Items from a dataset
▽
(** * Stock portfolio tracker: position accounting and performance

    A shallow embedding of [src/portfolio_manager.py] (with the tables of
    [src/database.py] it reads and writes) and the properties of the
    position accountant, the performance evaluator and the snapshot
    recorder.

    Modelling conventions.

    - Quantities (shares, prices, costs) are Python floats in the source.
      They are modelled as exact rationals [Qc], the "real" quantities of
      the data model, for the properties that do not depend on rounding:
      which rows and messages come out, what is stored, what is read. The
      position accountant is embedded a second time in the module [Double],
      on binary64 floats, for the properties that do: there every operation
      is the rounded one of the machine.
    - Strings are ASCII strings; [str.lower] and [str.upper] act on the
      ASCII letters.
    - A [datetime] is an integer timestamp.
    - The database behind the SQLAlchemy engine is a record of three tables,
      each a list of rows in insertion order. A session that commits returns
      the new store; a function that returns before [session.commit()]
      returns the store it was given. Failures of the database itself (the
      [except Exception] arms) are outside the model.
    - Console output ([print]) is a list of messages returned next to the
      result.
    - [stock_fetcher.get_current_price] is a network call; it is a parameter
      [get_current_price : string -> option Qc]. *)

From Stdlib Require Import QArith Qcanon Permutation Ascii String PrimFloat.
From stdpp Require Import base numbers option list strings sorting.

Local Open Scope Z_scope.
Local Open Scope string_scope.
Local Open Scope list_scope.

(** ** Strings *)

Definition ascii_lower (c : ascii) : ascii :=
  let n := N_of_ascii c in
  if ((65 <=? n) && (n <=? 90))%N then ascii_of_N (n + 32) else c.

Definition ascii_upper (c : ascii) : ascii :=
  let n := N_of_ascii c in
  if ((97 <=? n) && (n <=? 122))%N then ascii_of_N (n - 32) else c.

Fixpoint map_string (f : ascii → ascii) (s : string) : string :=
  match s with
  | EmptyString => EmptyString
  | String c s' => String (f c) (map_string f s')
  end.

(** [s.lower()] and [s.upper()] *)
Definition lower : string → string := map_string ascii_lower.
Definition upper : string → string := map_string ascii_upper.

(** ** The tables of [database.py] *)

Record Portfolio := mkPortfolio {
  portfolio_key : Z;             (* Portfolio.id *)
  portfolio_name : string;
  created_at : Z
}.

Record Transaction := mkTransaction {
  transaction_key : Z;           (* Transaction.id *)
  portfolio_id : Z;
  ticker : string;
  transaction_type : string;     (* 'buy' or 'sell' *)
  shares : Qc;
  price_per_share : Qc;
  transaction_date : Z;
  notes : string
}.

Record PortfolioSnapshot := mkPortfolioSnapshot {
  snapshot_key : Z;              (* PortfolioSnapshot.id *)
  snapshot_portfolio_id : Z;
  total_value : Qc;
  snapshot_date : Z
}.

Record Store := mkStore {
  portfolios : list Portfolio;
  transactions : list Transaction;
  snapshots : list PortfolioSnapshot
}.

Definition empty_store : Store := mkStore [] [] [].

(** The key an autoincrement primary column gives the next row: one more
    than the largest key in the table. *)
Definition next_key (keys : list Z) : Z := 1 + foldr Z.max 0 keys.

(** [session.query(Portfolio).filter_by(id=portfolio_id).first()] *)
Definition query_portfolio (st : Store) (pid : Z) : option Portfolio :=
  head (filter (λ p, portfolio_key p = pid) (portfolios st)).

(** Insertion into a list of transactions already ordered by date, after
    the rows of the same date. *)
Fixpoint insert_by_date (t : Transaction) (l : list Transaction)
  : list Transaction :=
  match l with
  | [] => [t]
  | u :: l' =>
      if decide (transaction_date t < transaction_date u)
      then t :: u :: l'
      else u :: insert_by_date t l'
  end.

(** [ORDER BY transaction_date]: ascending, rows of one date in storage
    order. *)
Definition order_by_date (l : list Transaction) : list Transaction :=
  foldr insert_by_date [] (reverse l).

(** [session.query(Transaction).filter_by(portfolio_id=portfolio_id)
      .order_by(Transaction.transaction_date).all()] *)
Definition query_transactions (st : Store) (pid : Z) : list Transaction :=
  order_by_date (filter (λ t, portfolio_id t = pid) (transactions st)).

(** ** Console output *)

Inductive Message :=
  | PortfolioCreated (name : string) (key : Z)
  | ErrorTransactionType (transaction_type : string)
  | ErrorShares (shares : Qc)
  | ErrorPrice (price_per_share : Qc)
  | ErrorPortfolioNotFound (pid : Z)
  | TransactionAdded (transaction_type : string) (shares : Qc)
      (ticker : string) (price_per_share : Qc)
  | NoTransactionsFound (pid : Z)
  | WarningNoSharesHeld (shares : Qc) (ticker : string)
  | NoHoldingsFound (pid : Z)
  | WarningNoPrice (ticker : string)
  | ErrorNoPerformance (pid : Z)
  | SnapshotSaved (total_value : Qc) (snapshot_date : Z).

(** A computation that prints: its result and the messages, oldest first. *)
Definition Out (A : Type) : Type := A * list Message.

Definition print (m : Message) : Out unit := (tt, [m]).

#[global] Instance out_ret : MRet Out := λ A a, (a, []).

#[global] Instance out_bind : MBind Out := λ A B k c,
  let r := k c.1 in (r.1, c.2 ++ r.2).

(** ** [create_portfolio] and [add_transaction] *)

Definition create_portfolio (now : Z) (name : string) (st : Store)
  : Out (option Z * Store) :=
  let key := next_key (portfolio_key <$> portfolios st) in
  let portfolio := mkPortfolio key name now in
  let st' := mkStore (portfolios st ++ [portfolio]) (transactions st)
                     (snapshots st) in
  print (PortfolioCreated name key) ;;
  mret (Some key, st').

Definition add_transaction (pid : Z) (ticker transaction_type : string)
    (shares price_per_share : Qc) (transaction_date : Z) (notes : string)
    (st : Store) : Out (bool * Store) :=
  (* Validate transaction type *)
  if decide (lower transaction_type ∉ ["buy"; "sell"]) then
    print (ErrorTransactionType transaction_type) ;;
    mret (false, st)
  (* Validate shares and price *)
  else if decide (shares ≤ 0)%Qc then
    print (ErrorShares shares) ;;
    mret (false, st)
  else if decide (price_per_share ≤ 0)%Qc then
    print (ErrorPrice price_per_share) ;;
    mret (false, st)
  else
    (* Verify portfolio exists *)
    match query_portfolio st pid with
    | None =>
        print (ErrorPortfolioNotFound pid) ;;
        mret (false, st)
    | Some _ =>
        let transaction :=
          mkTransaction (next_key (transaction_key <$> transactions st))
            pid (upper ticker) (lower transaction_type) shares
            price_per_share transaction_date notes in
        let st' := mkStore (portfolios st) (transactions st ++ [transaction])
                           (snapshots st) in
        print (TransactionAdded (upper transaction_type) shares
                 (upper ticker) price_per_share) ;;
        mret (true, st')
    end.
△
Work task:
Every line above should be written out again exactly as it stands.

Answer space:
(** * Stock portfolio tracker: position accounting and performance

    A shallow embedding of [src/portfolio_manager.py] (with the tables of
    [src/database.py] it reads and writes) and the properties of the
    position accountant, the performance evaluator and the snapshot
    recorder.

    Modelling conventions.

    - Quantities (shares, prices, costs) are Python floats in the source.
      They are modelled as exact rationals [Qc], the "real" quantities of
      the data model, for the properties that do not depend on rounding:
      which rows and messages come out, what is stored, what is read. The
      position accountant is embedded a second time in the module [Double],
      on binary64 floats, for the properties that do: there every operation
      is the rounded one of the machine.
    - Strings are ASCII strings; [str.lower] and [str.upper] act on the
      ASCII letters.
    - A [datetime] is an integer timestamp.
    - The database behind the SQLAlchemy engine is a record of three tables,
      each a list of rows in insertion order. A session that commits returns
      the new store; a function that returns before [session.commit()]
      returns the store it was given. Failures of the database itself (the
      [except Exception] arms) are outside the model.
    - Console output ([print]) is a list of messages returned next to the
      result.
    - [stock_fetcher.get_current_price] is a network call; it is a parameter
      [get_current_price : string -> option Qc]. *)

From Stdlib Require Import QArith Qcanon Permutation Ascii String PrimFloat.
From stdpp Require Import base numbers option list strings sorting.

Local Open Scope Z_scope.
Local Open Scope string_scope.
Local Open Scope list_scope.

(** ** Strings *)

Definition ascii_lower (c : ascii) : ascii :=
  let n := N_of_ascii c in
  if ((65 <=? n) && (n <=? 90))%N then ascii_of_N (n + 32) else c.

Definition ascii_upper (c : ascii) : ascii :=
  let n := N_of_ascii c in
  if ((97 <=? n) && (n <=? 122))%N then ascii_of_N (n - 32) else c.

Fixpoint map_string (f : ascii → ascii) (s : string) : string :=
  match s with
  | EmptyString => EmptyString
  | String c s' => String (f c) (map_string f s')
  end.

(** [s.lower()] and [s.upper()] *)
Definition lower : string → string := map_string ascii_lower.
Definition upper : string → string := map_string ascii_upper.

(** ** The tables of [database.py] *)

Record Portfolio := mkPortfolio {
  portfolio_key : Z;             (* Portfolio.id *)
  portfolio_name : string;
  created_at : Z
}.

Record Transaction := mkTransaction {
  transaction_key : Z;           (* Transaction.id *)
  portfolio_id : Z;
  ticker : string;
  transaction_type : string;     (* 'buy' or 'sell' *)
  shares : Qc;
  price_per_share : Qc;
  transaction_date : Z;
  notes : string
}.

Record PortfolioSnapshot := mkPortfolioSnapshot {
  snapshot_key : Z;              (* PortfolioSnapshot.id *)
  snapshot_portfolio_id : Z;
  total_value : Qc;
  snapshot_date : Z
}.

Record Store := mkStore {
  portfolios : list Portfolio;
  transactions : list Transaction;
  snapshots : list PortfolioSnapshot
}.

Definition empty_store : Store := mkStore [] [] [].

(** The key an autoincrement primary column gives the next row: one more
    than the largest key in the table. *)
Definition next_key (keys : list Z) : Z := 1 + foldr Z.max 0 keys.

(** [session.query(Portfolio).filter_by(id=portfolio_id).first()] *)
Definition query_portfolio (st : Store) (pid : Z) : option Portfolio :=
  head (filter (λ p, portfolio_key p = pid) (portfolios st)).

(** Insertion into a list of transactions already ordered by date, after
    the rows of the same date. *)
Fixpoint insert_by_date (t : Transaction) (l : list Transaction)
  : list Transaction :=
  match l with
  | [] => [t]
  | u :: l' =>
      if decide (transaction_date t < transaction_date u)
      then t :: u :: l'
      else u :: insert_by_date t l'
  end.

(** [ORDER BY transaction_date]: ascending, rows of one date in storage
    order. *)
Definition order_by_date (l : list Transaction) : list Transaction :=
  foldr insert_by_date [] (reverse l).

(** [session.query(Transaction).filter_by(portfolio_id=portfolio_id)
      .order_by(Transaction.transaction_date).all()] *)
Definition query_transactions (st : Store) (pid : Z) : list Transaction :=
  order_by_date (filter (λ t, portfolio_id t = pid) (transactions st)).

(** ** Console output *)

Inductive Message :=
  | PortfolioCreated (name : string) (key : Z)
  | ErrorTransactionType (transaction_type : string)
  | ErrorShares (shares : Qc)
  | ErrorPrice (price_per_share : Qc)
  | ErrorPortfolioNotFound (pid : Z)
  | TransactionAdded (transaction_type : string) (shares : Qc)
      (ticker : string) (price_per_share : Qc)
  | NoTransactionsFound (pid : Z)
  | WarningNoSharesHeld (shares : Qc) (ticker : string)
  | NoHoldingsFound (pid : Z)
  | WarningNoPrice (ticker : string)
  | ErrorNoPerformance (pid : Z)
  | SnapshotSaved (total_value : Qc) (snapshot_date : Z).

(** A computation that prints: its result and the messages, oldest first. *)
Definition Out (A : Type) : Type := A * list Message.

Definition print (m : Message) : Out unit := (tt, [m]).

#[global] Instance out_ret : MRet Out := λ A a, (a, []).

#[global] Instance out_bind : MBind Out := λ A B k c,
  let r := k c.1 in (r.1, c.2 ++ r.2).

(** ** [create_portfolio] and [add_transaction] *)

Definition create_portfolio (now : Z) (name : string) (st : Store)
  : Out (option Z * Store) :=
  let key := next_key (portfolio_key <$> portfolios st) in
  let portfolio := mkPortfolio key name now in
  let st' := mkStore (portfolios st ++ [portfolio]) (transactions st)
                     (snapshots st) in
  print (PortfolioCreated name key) ;;
  mret (Some key, st').

Definition add_transaction (pid : Z) (ticker transaction_type : string)
    (shares price_per_share : Qc) (transaction_date : Z) (notes : string)
    (st : Store) : Out (bool * Store) :=
  (* Validate transaction type *)
  if decide (lower transaction_type ∉ ["buy"; "sell"]) then
    print (ErrorTransactionType transaction_type) ;;
    mret (false, st)
  (* Validate shares and price *)
  else if decide (shares ≤ 0)%Qc then
    print (ErrorShares shares) ;;
    mret (false, st)
  else if decide (price_per_share ≤ 0)%Qc then
    print (ErrorPrice price_per_share) ;;
    mret (false, st)
  else
    (* Verify portfolio exists *)
    match query_portfolio st pid with
    | None =>
        print (ErrorPortfolioNotFound pid) ;;
        mret (false, st)
    | Some _ =>
        let transaction :=
          mkTransaction (next_key (transaction_key <$> transactions st))
            pid (upper ticker) (lower transaction_type) shares
            price_per_share transaction_date notes in
        let st' := mkStore (portfolios st) (transactions st ++ [transaction])
                           (snapshots st) in
        print (TransactionAdded (upper transaction_type) shares
                 (upper ticker) price_per_share) ;;
        mret (true, st')
    end.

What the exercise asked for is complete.